登場人物紹介を少し改訂しました。具体的には脇役キャラの名前変更です。まだ本編では名前が出ていないキャラクターなので混乱はしないと思います。
「出来れば直ぐに兵を引かせて欲しいんだが」
「心得た!」
リュクシオンはそう言うと大きく息を吸い、
「我が兵に告ぐ!!我々魔族は一度本国に撤退する!!速やかに撤退の準備をしろ!!また今から我輩が許可するまで人間や獣人、亜人を攻撃することは禁止だ!!正当防衛のみ許可する!!最後に医療班は我輩の所に来い!!」
物凄い大声で以上のことを指示した。なんつー肺活量だ。
「部下にああ言ったのだから貴様ら人間たちも我々に危害を加えないでもらいたい!無論一時的なものだが!」
「わかってる。おいそこのあんた魔族たちはおとなしく撤退するからこちらから危害を加えない限り相手も何もしてこないことを上に伝えてきてくれ。俺やジュラの名前も使っていい」
そこら辺にいたそこそこ偉そうな男に頼む。
「了解した」
これで魔族の撤退に関しては一段落。俺がそう思い一息つくと、
「エドーー!!!!」
胸に何かが飛び込んできた。丁度気を抜いたところなのでよけられずに直撃。
「な、なんだよイル」
胸に飛び込んできたのはイルだった。
「凄い心配したのニャ。エドが死んだと思ったのニャ」
「イル・・・」
イルに心配を掛けたことを申し訳なく思っていると頭に衝撃が走った。
「イタッ!!」
思わず声が出るほど痛い。振り返って見るとリレスがいた。どうやらリレスが手に持っている杖で殴ったようだ。
「これは罰」
なんの罰なのかは言われなくても理解できる。普段手を出さないリレスが杖で殴ってきたのだ。よっぽど心配してくれたのだろう。

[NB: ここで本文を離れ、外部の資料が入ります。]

Definition filterConversationMembers (ring : AtRest.AtRestKeyring) (t : list member_row)
    (conversationId : jstr) (userIds : list jsval) : result (list jstr) :=
  let wanted := wanted_ids userIds in
  match wanted with
  | [] => Ok []
  | _ =>
      candidateToUser ← candidate_map ring wanted [];
      match candidateToUser with
      | [] => Ok []
      | _ =>
          let rows := findMany_members t conversationId (candidateToUser.*1) in
          let allowed := foldl (fun allowed row =>
            match mr_userId row with
            | None => allowed
            | Some stored =>
                let userId := match assoc stored candidateToUser with
                  | Some u => Some u | None => resolveRoutingUser ring (Some stored) end in
                match userId with
                | None | Some [] => allowed
                | Some u => if bool_decide (u ∈ wanted) then set_add allowed u else allowed
                end
            end) [] rows in
          Ok (filter (fun u => u ∈ allowed) wanted)
      end
  end.

Definition findMembership (ring : AtRest.AtRestKeyring) (t : list member_row)
    (userId conversationId : jstr) (requireFresh : bool) (groupEpoch : option Z) (now : Z) : result bool :=
  candidates ← routingCandidates ring userId;
  match findFirst_member t conversationId candidates with
  | None => Ok false
  | Some row =>
      if negb requireFresh then Ok true
      else Ok (match GroupTokens.evaluateMemberToken (mr_tokenEpoch row) (mr_expiresAt row)
                       (default 0 groupEpoch) now with
               | GroupTokens.stale => false | _ => true end)
  end.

「そうですよ。イルさんとリレスさんは凄い心配してたんですから。まあ私はあなたが勝つと信じていましたが。」
「唇が噛み切れるくらい我慢してたのに何言ってるんだよ」
俺が言ったとおりジュラの唇には噛んだ後がある。おそらく俺が胸を貫かれた時助けたいのを俺を信じて我慢したのだろう。その代償といったところか。
「そう思うならあなたのスキルで治してください。」
「残念だけどそれはできない。なんせ俺は今日から一ヶ月間そのスキルが使えないんだよ。」
「どういうことですか?そういえば胸を貫かれたのに生きている理由も分かりませんし。」
「今まとめて説明するよ」
そう言って俺が説明しようとすると、
「それなら医務室に行きましょう。なんで無事なのかは知りませんがあなたは死にそうになったんですから」
「いや大丈夫だよ」
「駄目。医務室に行く」
「そうニャ。途中で倒れたりしたら困るのニャ」
三人にここまで言われたら断れない。まあ俺に不都合があるわけではないので別にいいだろう。それにそれで三人が安心するなら安いもんだ。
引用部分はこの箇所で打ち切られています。